AnyType, Copyable, Movable, Sized

Methods:

__init__

__init__(inout self: Self)

Default initializer for Buffer. By default the fields are all initialized to 0.

__init__(inout self: Self, ptr: Pointer[SIMD[type, 1], address_space])

Constructs a Buffer with statically known size and type.

Constraints:

The size is known.

Args:

  • ptr (Pointer[SIMD[type, 1], address_space]): Pointer to the data.

__init__(inout self: Self, ptr: DTypePointer[type, address_space])

Constructs a Buffer with statically known size and type.

Constraints:

The size is known.

Args:

  • ptr (DTypePointer[type, address_space]): Pointer to the data.

__init__(inout self: Self, ptr: Pointer[SIMD[type, 1], address_space], in_size: Int)

Constructs a Buffer with statically known type.

Constraints:

The size is unknown.

Args:

  • ptr (Pointer[SIMD[type, 1], address_space]): Pointer to the data.
  • in_size (Int): Dynamic size of the buffer.

__init__(inout self: Self, ptr: DTypePointer[type, address_space], in_size: Int)

Constructs a Buffer with statically known type.

Constraints:

The size is unknown.

Args:

  • ptr (DTypePointer[type, address_space]): Pointer to the data.
  • in_size (Int): Dynamic size of the buffer.

__getitem__

__getitem__(self: Self, idx: Int) -> SIMD[type, 1]

Loads a single element (SIMD of size 1) from the buffer at the specified index.

Args:

  • idx (Int): The index into the Buffer.

Returns:

The value at the idx position.

__setitem__

__setitem__(self: Self, idx: Int, val: scalar<#lit.struct.extract<:_stdlib::_builtin::_dtype::_DType type, "value">>)

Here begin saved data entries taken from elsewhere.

(** ** domain/api_keys_service.py *)

Definition key_payload (k o : uuid) (sc : list string) : json :=
  JObj [("api_key_id", JStr (uuid_str k)); ("org_id", JStr (uuid_str o)); ("scopes", JList (JStr <$> sc))].

Definition issue (now : Z) (k : uuid) (secret salt : string) (actor o : uuid) (name : string) (sc : list string) :
    H (ApiKeyRow * string) :=
  roles ← _actor_roles actor;
  role ← lift (require roles (uuid_str o) APIKEY_ISSUE);
  _ ← lift (validate_scopes role sc);
  let g := generate_api_key secret salt in
  let row := mkKey o name (g_prefix g) (g_hash g) sc "ACTIVE" now None in
  try_write (insert_api_key k row) ;;
  write (add_event "api_key" (Some k) API_KEY_ISSUED (key_payload k o sc)) ;;
  commit ;;
  publish API_KEY_ISSUED (key_payload k o sc) ;;
  mret (row, full_key g).

(** The role's [org_id] text parsed back is the membership's organization. *)
Definition list_for_actor (actor : uuid) : H (list (uuid * ApiKeyRow)) :=
  query (λ d, list_memberships_for_user actor d ≫= λ m,
    if can m.2 APIKEY_READ then list_api_keys_for_org m.1 d else []).

Definition revoked_key (now : Z) (r : ApiKeyRow) : ApiKeyRow :=
  mkKey (key_org r) (key_name r) (prefix r) (key_hash r) (scopes r) "REVOKED" (key_created r) (Some now).

Definition revoked_payload (k o : uuid) : json := JObj [("api_key_id", JStr (uuid_str k)); ("org_id", JStr (uuid_str o))].

Definition revoke (now : Z) (actor k : uuid) : H ApiKeyRow :=
  found ← query (λ d, api_keys d !! k);
  match found with
  | None => raise API_KEY_NOT_FOUND
  | Some row =>
      roles ← _actor_roles actor;
      _ ← lift (require roles (uuid_str (key_org row)) APIKEY_REVOKE);
      if bool_decide (key_status row ≠ "REVOKED") then
        write (on_api_keys (alter (revoked_key now) k)) ;;
        write (add_event "api_key" (Some k) API_KEY_REVOKED (revoked_payload k (key_org row))) ;;
        commit ;;
        publish API_KEY_REVOKED (revoked_payload k (key_org row)) ;;
        mret (revoked_key now row)
      else mret row
  end.

Fixpoint first_match (full : string) (l : list (uuid * ApiKeyRow)) : option (uuid * ApiKeyRow) :=
  match l with
  | [] => None
  | (k, row) :: rest =>
      if bool_decide (key_status row = "ACTIVE") && Sessions.pw_verify (key_hash row) full then Some (k, row)
      else first_match full rest
  end.

Definition verify (full : string) : H (option (uuid * ApiKeyRow)) :=
  query (λ d, first_match full (list_api_keys_by_prefix (prefix_of full) d)).
End service.

(** ** Every organization keeps an owner *)

Definition org_ok (d : iddb) : Prop :=
  (∀ o, is_Some (orgs d !! o) → ∃ u, memberships d !! (o, u) = Some (role_value OWNER)) ∧
  (∀ o u r, memberships d !! (o, u) = Some r → is_Some (orgs d !! o) ∧ r ∈ role_value <$> Roles).

Section owners.
Context `{!Sessions.Crypto}.
Variable uuid_str : uuid → string.
Context `{!Inj (=) (=) uuid_str}.

(** The caller's role in an organization is the one the table holds. *)
Lemma role_in_org_lookup d actor o :
  role_in_org ((λ m, mkOrgRole (uuid_str m.1) m.2 None) <$> list_memberships_for_user actor d) (uuid_str o) =
    memberships d !! (o, actor).
Proof.
  assert (Hgen : ∀ l : list (uuid * string), NoDup l.*1 →
    role_in_org ((λ m, mkOrgRole (uuid_str m.1) m.2 None) <$> l) (uuid_str o) = list_to_map (M := gmap uuid string) l !! o).
  { induction l as [|[o' r] l IH]; intros Hnd; [done|]. apply NoDup_cons in Hnd as [Hni Hnd]. simpl.
    case_bool_decide as Ho; simpl in Ho.
    - apply (inj uuid_str) in Ho as ->. by rewrite lookup_insert_eq.
    - rewrite lookup_insert_ne by congruence. by apply IH. }
  assert (Hnd : NoDup (list_memberships_for_user actor d).*1).
  { unfold list_memberships_for_user. rewrite <- list_fmap_compose. apply NoDup_fmap_2_strong.
    - intros [[o1 u1] r1] [[o2 u2] r2] [Hu1 H1]%list_elem_of_filter [Hu2 H2]%list_elem_of_filter Heq. simpl in *. subst.
      apply elem_of_map_to_list in H1, H2. congruence.
    - apply NoDup_filter, NoDup_map_to_list. }
  rewrite Hgen by done. destruct (memberships d !! (o, actor)) as [r|] eqn:E.
  - apply elem_of_list_to_map_1; [done|]. unfold list_memberships_for_user. apply list_elem_of_fmap.
    exists ((o, actor), r). split; [done|]. apply list_elem_of_filter. split; [done|]. by apply elem_of_map_to_list.
  - apply not_elem_of_list_to_map_1. intros (m & -> & Hm)%list_elem_of_fmap. unfold list_memberships_for_user in Hm.
    apply list_elem_of_fmap in Hm as ([[o' u'] r'] & -> & [Hu Hm]%list_elem_of_filter). simpl in *. subst.
    apply elem_of_map_to_list in Hm. congruence.
Qed.

(** Two owners are left after removing one of at least two. *)
Lemma other_owner d o u :
  (2 ≤ count_owners o d)%nat → ∃ v, v ≠ u ∧ memberships d !! (o, v) = Some (role_value OWNER).
Proof.
  unfold count_owners. intros Hlen.
  set (l := filter (λ kv : uuid * uuid * string, kv.1.1 = o ∧ kv.2 = role_value OWNER) (map_to_list (memberships d))) in *.
  assert (Hin : ∀ kv, kv ∈ l → kv.1.1 = o ∧ kv.2 = role_value OWNER ∧ memberships d !! kv.1 = Some kv.2).
  { intros [k r] [[? ?] Hk]%list_elem_of_filter. apply elem_of_map_to_list in Hk. done. }
  assert (Hnd : NoDup l) by apply NoDup_filter, NoDup_map_to_list.
  destruct l as [|[[o1 u1] r1] [|[[o2 u2] r2] l']]; simpl in Hlen; [lia..|].
  apply NoDup_cons in Hnd as [Hni _].
  destruct (Hin ((o1, u1), r1)) as (? & ? & Hk1); [by left|]. destruct (Hin ((o2, u2), r2)) as (? & ? & Hk2); [by right; left|].
  simpl in *. subst. destruct (decide (u1 = u)) as [->|Hne]; [|by exists u1]. exists u2. split; [|done].
  intros ->. apply Hni. left.
Qed.

Inductive oreq :=
| OCreate (now : Z) (o creator : uuid) (name ty : string)
| OAdd (actor o : uuid) (target_id : option uuid) (target_email : option string) (role : string)
| ORemove (actor o target : uuid)
| OIssue (now : Z) (k : uuid) (secret salt : string) (actor o : uuid) (name : string) (sc : list string)
| ORevoke (now : Z) (actor k : uuid)
| OAccount (cfg : Sessions.Settings) (q : Sessions.areq).

Definition handle (q : oreq) : H unit :=
  match q with
  | OCreate now o creator name ty => create uuid_str now o creator name ty
  | OAdd actor o ti te role => _ ← add_member uuid_str actor o ti te role; mret tt
  | ORemove actor o target => remove_member uuid_str actor o target
  | OIssue now k secret salt actor o name sc => _ ← issue uuid_str now k secret salt actor o name sc; mret tt
  | ORevoke now actor k => _ ← revoke uuid_str now actor k; mret tt
  | OAccount cfg q => _ ← Sessions.handle uuid_str cfg q; mret tt
  end.

Definition serve (s : iddb * idworld) (q : oreq) : iddb * idworld :=
  let '(_, d, x) := request (handle q) s.1 s.2 in (d, x).

Definition serve_all (s : iddb * idworld) (qs : list oreq) : iddb * idworld := fold_left serve qs s.

Lemma insert_org_same o row d d' : insert_org o row d = Ok d' →
  orgs d' = <[o := row]> (orgs d) ∧ memberships d' = memberships d ∧ orgs d !! o = None.
Proof.
  unfold insert_org. case_match eqn:E; [done|]. intros [= <-]. apply orb_false_elim in E as [E _].
  by apply bool_decide_eq_false, eq_None_not_Some in E.
Qed.

Lemma insert_membership_same o u r d d' : insert_membership o u r d = Ok d' →
  orgs d' = orgs d ∧ memberships d' = <[(o, u) := r]> (memberships d) ∧ is_Some (orgs d !! o) ∧ memberships d !! (o, u) = None.
Proof.
  unfold insert_membership. case_match eqn:E; [done|]. intros [= <-].
  apply orb_false_elim in E as [[E1 E2]%orb_false_elim _].
  apply bool_decide_eq_false, eq_None_not_Some in E1. apply bool_decide_eq_false in E2. by apply not_eq_None_Some in E2.
Qed.

Lemma org_ok_add o u r d d' :
  org_ok d → r ∈ role_value <$> Roles → insert_membership o u r d = Ok d' → org_ok d'.
Proof.
  intros [Hown Hmem] Hr (Ho & Hm & Hex & Hn)%insert_membership_same. unfold org_ok. rewrite Ho, Hm. split.
  - intros o' Ho'. destruct (Hown o' Ho') as [v Hv]. exists v. rewrite lookup_insert_ne; [done|congruence].
  - intros o' u' r' [[[= <- <-] <-]|[_ Hl]]%lookup_insert_Some; [done|by eapply Hmem].
Qed.

Lemma org_ok_create now o creator name ty d d1 d2 :
  org_ok d → insert_org o (mkOrg name ty creator now) d = Ok d1 →
  insert_membership o creator (role_value OWNER) d1 = Ok d2 → org_ok d2.
Proof.
  intros [Hown Hmem] (Ho & Hm & Hn)%insert_org_same (Ho2 & Hm2 & _ & Hnm)%insert_membership_same.
  unfold org_ok. rewrite Ho2, Hm2, Ho, Hm. split.
  - intros o' Ho'. destruct (decide (o' = o)) as [->|Hne]; [exists creator; by rewrite lookup_insert_eq|].
    rewrite lookup_insert_ne in Ho' by done. destruct (Hown o' Ho') as [v Hv]. exists v.
    rewrite lookup_insert_ne; [done|congruence].
  - intros o' u' r' [[[= <- <-] <-]|[_ Hl]]%lookup_insert_Some.
    + rewrite lookup_insert_eq. split; [done|]. set_solver.
    + destruct (Hmem o' u' r' Hl) as [? ?]. split; [|done]. rewrite lookup_insert_is_Some. destruct (decide (o = o')); auto.
Qed.

Lemma org_ok_remove o u d role :
  org_ok d → memberships d !! (o, u) = Some role → (role = role_value OWNER → (2 ≤ count_owners o d)%nat) →
  org_ok (delete_membership o u d).
Proof.
  intros [Hown Hmem] Hu Hcount. split; simpl.
  - intros o' Ho'. destruct (Hown o' Ho') as [v Hv]. destruct (decide ((o, u) = (o', v))) as [[= -> ->]|Hne].
    + rewrite Hu in Hv. injection Hv as ->. destruct (other_owner d o' v (Hcount eq_refl)) as (v' & Hne & Hv').
      exists v'. rewrite lookup_delete_ne; [done|congruence].
    + exists v. by rewrite lookup_delete_ne.
  - intros o' u' r [_ Hl]%lookup_delete_Some. by eapply Hmem.
Qed.
(** Account requests touch neither organizations nor memberships. *)
Ltac org_untouched :=
  match goal with
  | Hd : org_ok ?d, Hi : _ ?d = Ok ?d' |- org_ok ?d' =>
      unfold insert_user, insert_session, insert_password_reset_token, insert_oauth_identity, insert_mfa_factor, insert_api_key
        in Hi; case_match; [done|]; injection Hi as <-; exact Hd
  | Hd : org_ok _ |- _ => exact Hd
  end.

Lemma account_keeps cfg q : stable org_ok (Sessions.handle uuid_str cfg q).
Proof.
  destruct q; unfold Sessions.handle, Sessions.register, Sessions.login, Sessions.rotate, Sessions.logout, Sessions.revoke,
    Sessions.request_password_reset, Sessions.confirm_password_reset, Sessions.oauth_callback, Sessions.resolve_account,
    Sessions.enroll, Sessions.verify, Sessions.disable, Sessions.update, Sessions.kyc_event, Sessions.set_kyc_tier,
    Sessions.get_user, Sessions.revoke_all, Sessions._revoke_family, Sessions.second_factor, Sessions.is_required,
    Sessions.verify_login, Sessions._lookup, Sessions._record_failure, Sessions.record_failed, Sessions.reset_failures,
    Sessions.issue, Sessions._roles, publish;
    stable_go; org_untouched.
Qed.

Ltac org_wp := repeat (cbv beta iota zeta; match goal with
  | |- wp (_actor_roles _ _) _ _ => unfold _actor_roles
  | |- wp (publish _ _) _ _ => unfold publish
  | |- wp (find_target _ _) _ _ => unfold find_target
  | _ => wp_step end).

Lemma orgs_handle_keeps q d x : org_ok d → wp (handle q) (λ _ w, org_ok (db w)) (Uow d d x).
Proof.
  intros Hd. destruct q; unfold handle.
  - unfold create. org_wp; try done.
    match goal with H1 : insert_org _ _ _ = Ok _, H2 : insert_membership _ _ _ _ = Ok _ |- _ =>
      exact (org_ok_create _ _ _ _ _ _ _ _ Hd H1 H2) end.
  - unfold add_member. org_wp; try done;
      match goal with Hb : bool_decide (_ ∉ _) = false, Hi : insert_membership _ _ _ _ = Ok _ |- _ =>
        apply bool_decide_eq_false, dec_stable in Hb; exact (org_ok_add _ _ _ _ _ Hd Hb Hi) end.
  - unfold remove_member. org_wp; try done.
    match goal with Hm : memberships d !! _ = Some ?r |- _ => apply (org_ok_remove o target d r Hd Hm) end.
    intros ->. match goal with Hb : _ && _ = false |- _ => rewrite bool_decide_true in Hb by done; simpl in Hb;
      apply Nat.leb_gt in Hb; lia end.
  - unfold issue. org_wp; try done.
    match goal with Hi : insert_api_key _ _ _ = Ok _ |- _ => unfold insert_api_key in Hi; case_match; [done|]; by injection Hi as <- end.
  - unfold revoke. org_wp; by try done.
  - apply wp_bind. eapply wp_mono; [by apply account_keeps|]. intros [a|e] w [Hw _]; [by apply wp_ret|done].
Qed.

Stores a single value into the buffer at the specified index.

Args:

  • idx (Int): The index into the Buffer.
  • val (scalar<#lit.struct.extract<:_stdlib::_builtin::_dtype::_DType type, "value">>): The value to store.

__setitem__(self: Self, idx: Int, val: SIMD[type, 1])

Stores a single value into the buffer at the specified index.

Args:

  • idx (Int): The index into the Buffer.
  • val (SIMD[type, 1]): The value to store.

__len__

__len__(self: Self) -> Int

Gets the size if it is a known constant, otherwise it gets the dynamic_size.

This method is used by Buffer.__len__ to get the size of the buffer. If the Buffer size is a known constant, then the size is returned. Otherwise, the dynamic_size is returned.

Returns:

The size if static otherwise dynamic_size.

load

load[width: Int, alignment: Int](self: Self, idx: Int) -> SIMD[type, width]

Loads a simd value from the buffer at the specified index.

Parameters:

  • width (Int): The simd_width of the load.
  • alignment (Int): The alignment value.

Args:

  • idx (Int): The index into the Buffer.

Returns:

The simd value starting at the idx position and ending at idx+width.

store

store[width: Int, alignment: Int](self: Self, idx: Int, val: SIMD[type, width])

Stores a simd value into the buffer at the specified index.

Parameters:

  • width (Int): The width of the simd vector.
  • alignment (Int): The alignment value.

Args:

  • idx (Int): The index into the Buffer.
  • val (SIMD[type, width]): The value to store.

simd_nt_store

simd_nt_store[width: Int](self: Self, idx: Int, val: SIMD[type, width])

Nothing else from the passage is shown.